By
Margaretta wa Gacheru (posted 4 August 2018)
‘Me, Myself
and I’ is the title Naitiemu Nyanjom shamelessly gave to her first solo
exhibition held this July at the British Institute of Eastern Africa.
It’s a show
that reflects the complexity of this Kenyan woman who, at 24, isn’t just a visual
artist as her ‘artist’s statement’ suggests. She’s also an academic who just
completed a five-year Bachelor of Science (B.Sc) degree in civil engineering from
University of Nairobi.
But Naitiemu
is also a woman with sufficient humility not to talk much about her years at ‘uni’
where she often studied till the wee hours to retain the same perfect scores
that she’d consistently received in secondary school at Moi Girls, Eldoret.
“I’ve always
loved doing art whenever I had the chance,” says Naitiemu who went to work with
the acclaimed Kenyan artist Patrick Mukabi while she was still at university.
She only spent a few months at Patrick’s Dust Depo Art Studio, but she did that
while she was also simultaneously active with studies on campus. And in both
spheres, she excelled. She even managed to take part in various group
exhibitions: from Alliance Francaise, Circle Art Gallery and the Kenya Art Fair
to the UN Recreation Centre, Delta House and Abuja, Nigeria.
Naitiemu
says she was fortunate to study art and design in secondary school. But on her
own and with her fellow Kenyan artists, she went onto strengthen her skills in
painting, woodcut printing, photography, image transferring, mixed media and
collage.
All of these
techniques were apparent in her first solo show at BIEA. Image transferring was
especially visible in her two black and white ‘Self Portraits’. Each conveyed
contrasting emotions. One showed the same image of her face, repeated across
the large canvas and looking sober and subdued. The other set of cross-canvas
images were also of the artist’s face, only this time filled with joy and the
freshness of natural beauty.
And on both
canvases, she’d written words suggesting thoughts correlative with her
expression. On one she wrote lines like “I am not who you think I am” and ‘You
don’t know me’. On the other she wrote positively that ‘I have never been sad’.
This pattern
of pairing her paintings in a dialectical style is particularly apparent in her
twin sleek-shaped divers. Both works are entitled ‘7.6 billion in people in the
world: I am woman’ I and II. But one wore a crown of thorns while the other a crown
of regal triumphant. Both women were carefully delineated against a bright
yellow backdrop which was filled with image-transferred antithetical headlines.
The lines
glaring out of the thorn-crowned diver’s work were all about women’s
oppression, making reference to everything from gender inequality and domestic
violence to sexual harassment and how the world has failed to educate girls. Ironically,
she seemed to be swimming upward as if resisting the downward drag.
But then
juxtaposed to all that apparent negativity is the regally crowned woman
affirming ‘power’ and ‘freedom’.
These two collage-like paintings seemed to reveal the artist’s recognition of both the obstacles and opportunities that women currently face.

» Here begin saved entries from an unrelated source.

(** A content area of non-negative inline size whose edges, and the
    container's inline size, are safe coordinates. *)
Definition content_area_ok (aWM : WritingMode) (aContentArea : LogicalRect)
    (aContainerSize : nsSize) : Prop :=
  0 <= ISize aContentArea
  /\ safe_coord (IStart aContentArea)
  /\ safe_coord (IStart aContentArea + ISize aContentArea)
  /\ safe_coord (containerISize aWM aContainerSize).

(** A float whose margin box has safe inline edges. *)
Definition float_rect_ok (fi : FloatInfo) : Prop :=
  safe_coord (x (mRect fi)) /\ safe_coord (x (mRect fi) + width (mRect fi)).

(** ** Shapes whose edges are monotone in the band *)

(** Widening a band at its block end can only push a shape's line-right edge
    further right and its line-left edge further left. *)
Definition band_monotone (s : ShapeInfo) : Prop :=
  forall bs be, bs <= be ->
    Shape_LineRight s bs bs <= Shape_LineRight s bs be
    /\ Shape_LineLeft s bs be <= Shape_LineLeft s bs bs.

(** The same for a float, for the shape type of a query: the margin box is
    the same for every band. *)
Definition float_band_monotone (aShapeType : ShapeType) (fi : FloatInfo) : Prop :=
  match aShapeType, mShapeInfo fi with
  | ShapeOutside, Some s => band_monotone s
  | _, _ => True
  end.

(** ** Predicates of the statements *)

(** The break-flag sentinel case of [ClearFloats], as the spec words it. *)
Definition clear_sentinel_case (m : nsFloatManager) (aBreakType : StyleClear)
    (aFlags : Z) : Prop :=
  Z.land aFlags DONT_CLEAR_PUSHED_FLOATS = 0
  /\ (((aBreakType = StyleClear_Left \/ aBreakType = StyleClear_Both)
       /\ (mPushedLeftFloatPastBreak m = true \/ mSplitLeftFloatAcrossBreak m = true))
      \/ ((aBreakType = StyleClear_Right \/ aBreakType = StyleClear_Both)
          /\ (mPushedRightFloatPastBreak m = true
              \/ mSplitRightFloatAcrossBreak m = true))).

(** What [AddFloat] appends: the summaries of the previous tail (or the
    minimum sentinel), with the float's own side raised to its block end. *)
Definition AddFloat_summaries (m : nsFloatManager) (aFloatFrame : nsIFrame)
    (aWM : WritingMode) (info : FloatInfo) : Prop :=
  let prevLeft :=
    match tailFloat (mFloats m) with
    | Some tail => mLeftBEnd tail | None => nscoord_MIN
    end in
  let prevRight :=
    match tailFloat (mFloats m) with
    | Some tail => mRightBEnd tail | None => nscoord_MIN
    end in
  (PhysicalFloats aFloatFrame aWM = StyleFloat_Left ->
     mLeftBEnd info = Z.max prevLeft (YMost (mRect info))
     /\ mRightBEnd info = prevRight)
  /\ (PhysicalFloats aFloatFrame aWM = StyleFloat_Right ->
     mLeftBEnd info = prevLeft
     /\ mRightBEnd info = Z.max prevRight (YMost (mRect info))).

(** [m] is the least block coordinate of the vertices. *)
Definition is_min_y (vs : list nsPoint) (m : Z) : Prop :=
  (exists v, In v vs /\ pt_y v = m) /\ forall v, In v vs -> m <= pt_y v.

(** [m] is the greatest block coordinate of the vertices. *)
Definition is_max_y (vs : list nsPoint) (m : Z) : Prop :=
  (exists v, In v vs /\ pt_y v = m) /\ forall v, In v vs -> pt_y v <= m.

(** The determinant of [p2 - p0] and [p1 - p0] over the integers: twice the
    signed area of the triangle, zero exactly when the three points lie on
    one line. *)
Definition cross_product (p0 p1 p2 : nsPoint) : Z :=
  (pt_x p2 - pt_x p0) * (pt_y p1 - pt_y p0)
  - (pt_y p2 - pt_y p0) * (pt_x p1 - pt_x p0).

(** The collinearity of the spec: every vertex from the third on lies on the
    line of the first two. *)
Definition entirely_collinear (vs : list nsPoint) : Prop :=
  forall (i : nat) (p2 : nsPoint),
    (2 <= i)%nat -> nth_error vs i = Some p2 ->
    cross_product (nth 0 vs (mkPoint 0 0)) (nth 1 vs (mkPoint 0 0)) p2 = 0.

(** What the loop of the constructor finds: every vertex from the third on
    passes the test of the 32-bit [Determinant]. *)
Definition isEntirelyCollinear (vs : list nsPoint) : Prop :=
  forall (i : nat) (p2 : nsPoint),
    (2 <= i)%nat -> nth_error vs i = Some p2 ->
    Determinant (point_sub p2 (nth 0 vs (mkPoint 0 0)))
                (point_sub (nth 1 vs (mkPoint 0 0)) (nth 0 vs (mkPoint 0 0))) = 0.

(** Vertices whose coordinates are below 2^14 in absolute value: no product
    of the determinant wraps. *)
Definition small_vertices (vs : list nsPoint) : Prop :=
  Forall (fun v => - 2 ^ 14 < pt_x v < 2 ^ 14 /\ - 2 ^ 14 < pt_y v < 2 ^ 14) vs.

(** The block end of the band never leaves [blockStart, nscoord_MAX], the
    sentinel apart. *)
Definition blockEnd_ok (blockStart : Z) (st : BandState) : Prop :=
  blockEnd st <= nscoord_MAX
  /\ (blockStart <= blockEnd st \/ blockEnd st = nscoord_MAX).

(** The inline edges of the band: the line-left edge only moves right, at
    most to the right edge of a float's margin box; the line-right edge only
    moves left, at most to the left edge of one. *)
Definition edges_ok (L0 R0 : Z) (st : BandState) : Prop :=
  L0 <= lineLeft st <= Z.max L0 (2 ^ 28)
  /\ Z.min R0 (- 2 ^ 28) <= lineRight st <= R0.

(** The WidthWithinHeight band is at least as narrow as the BandFromPoint
    band and keeps its block end. *)
Definition narrower (beW : Z) (stP stW : BandState) : Prop :=
  lineLeft stP <= lineLeft stW
  /\ lineRight stW <= lineRight stP
  /\ blockEnd stW = beW.

(** ** Sample data *)

Definition horizontal_ltr : WritingMode := mkWM true false.
Definition horizontal_rtl : WritingMode := mkWM false false.
Definition container1000 : nsSize := mkSize 1000 1000.

(** A frame floated to a fixed physical side, without [shape-outside]. *)
Definition plain_frame (id : nat) (side : StyleFloat) : nsIFrame :=
  mkFrame id (fun _ => side) (fun _ _ _ => None).

(** A frame floated to a fixed physical side whose style yields [shape]. *)
Definition shaped_frame (id : nat) (side : StyleFloat) (shape : ShapeInfo) : nsIFrame :=
  mkFrame id (fun _ => side) (fun _ _ _ => Some shape).

(** One left float, margin box (0, 0, 200, 100). *)
Definition one_left_float : nsFloatManager :=
  AddFloat nsFloatManager_new (plain_frame 1 StyleFloat_Left)
           (mkLRect 0 0 200 100) horizontal_ltr container1000.

(** A left float (0, 0, 200, 100) followed by a right float (800, 0, 200, 150). *)
Definition left_and_right_float : nsFloatManager :=
  AddFloat one_left_float (plain_frame 2 StyleFloat_Right)
           (mkLRect 800 0 200 150) horizontal_ltr container1000.

(** A right triangle, and three points on a line. *)
Definition triangle_200 : list nsPoint :=
  [mkPoint 0 0; mkPoint 200 0; mkPoint 0 200].
Definition collinear_3 : list nsPoint :=
  [mkPoint 0 0; mkPoint 10 10; mkPoint 20 20].

(** A right triangle with legs of 65536 app units (about 1092 CSS px). *)
Definition triangle_65536 : list nsPoint :=
  [mkPoint 0 0; mkPoint 65536 0; mkPoint 0 65536].

(** A left float with margin box (0, 0, 65536, 65536) whose shape is the
    polygon of [triangle_65536], in a container 100000 wide, and a content
    area over the whole container. *)
Definition container_100000 : nsSize := mkSize 100000 100000.
Definition content_0_100000 : LogicalRect := mkLRect 0 0 100000 0.
Definition triangle_65536_float : nsFloatManager :=
  AddFloat nsFloatManager_new
           (shaped_frame 1 StyleFloat_Left
                         (Polygon (PolygonShapeInfo_new triangle_65536)))
           (mkLRect 0 0 65536 65536) horizontal_ltr container_100000.

(** A left float with margin box (0, 0, 200, 100) whose shape is the polygon
    of [collinear_3]. *)
Definition collinear_float : FloatInfo :=
  mkFloatInfo (plain_frame 1 StyleFloat_Left) 100 nscoord_MIN
              (mkRect 0 0 200 100)
              (Some (Polygon (PolygonShapeInfo_new collinear_3))).

(** [left_and_right_float] with a third float, a left one with margin box
    (0, 100, 300, 50), below the first. *)
Definition three_floats : nsFloatManager :=
  AddFloat left_and_right_float (plain_frame 3 StyleFloat_Left)
           (mkLRect 0 100 300 50) horizontal_ltr container1000.

(** A left float with margin box (0, 0, 200, 200) whose shape is the polygon
    of [triangle_200]. *)
Definition triangle_float : nsFloatManager :=
  AddFloat nsFloatManager_new
           (shaped_frame 1 StyleFloat_Left
                         (Polygon (PolygonShapeInfo_new triangle_200)))
           (mkLRect 0 0 200 200) horizontal_ltr container1000.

These two collage-like paintings seemed to reveal the artist’s recognition of both the obstacles and opportunities that women currently face.
Yet one wall
of the show was filled with a set of smaller works whose titles gave greater clarity to
her message than the works did themselves. Filled with questions about the
meaning of life, death, fate and free will, she nonetheless remains open to
fearlessly question further.
The works on
one wall in her show that doesn’t treat her paired paintings in dialectical
style were entitled “A shadow of his silhouette: An abyss of Nostalgia.”
Naitiemu was clearly close to this man. The silhouette is of her father whose
passing is still fresh in her heart and mind.
So just as
it was her choice to claim her family name, Naitiemu also made the choice to be
herself. And for her that self is sincerely an artist first and foremost. She
may have the scientific skills and the academic background to do other things.
But ‘Me, Myself and I’ was the measure of a major breakthrough for Naitiemu.
And while she’s deeply grateful to Mukabi and for her weeks at Dust Depo, she
moved out a while back and now works from her studio at home.
“My Mother
gave me the name Naitiemu which is Maasai for ‘One who satisfies.’ That was
because my father was so exciting about my being born that he threw a
celebration in which everyone feasted and went home satisfied,” said the artist
who once had an English name to which she no longer relates.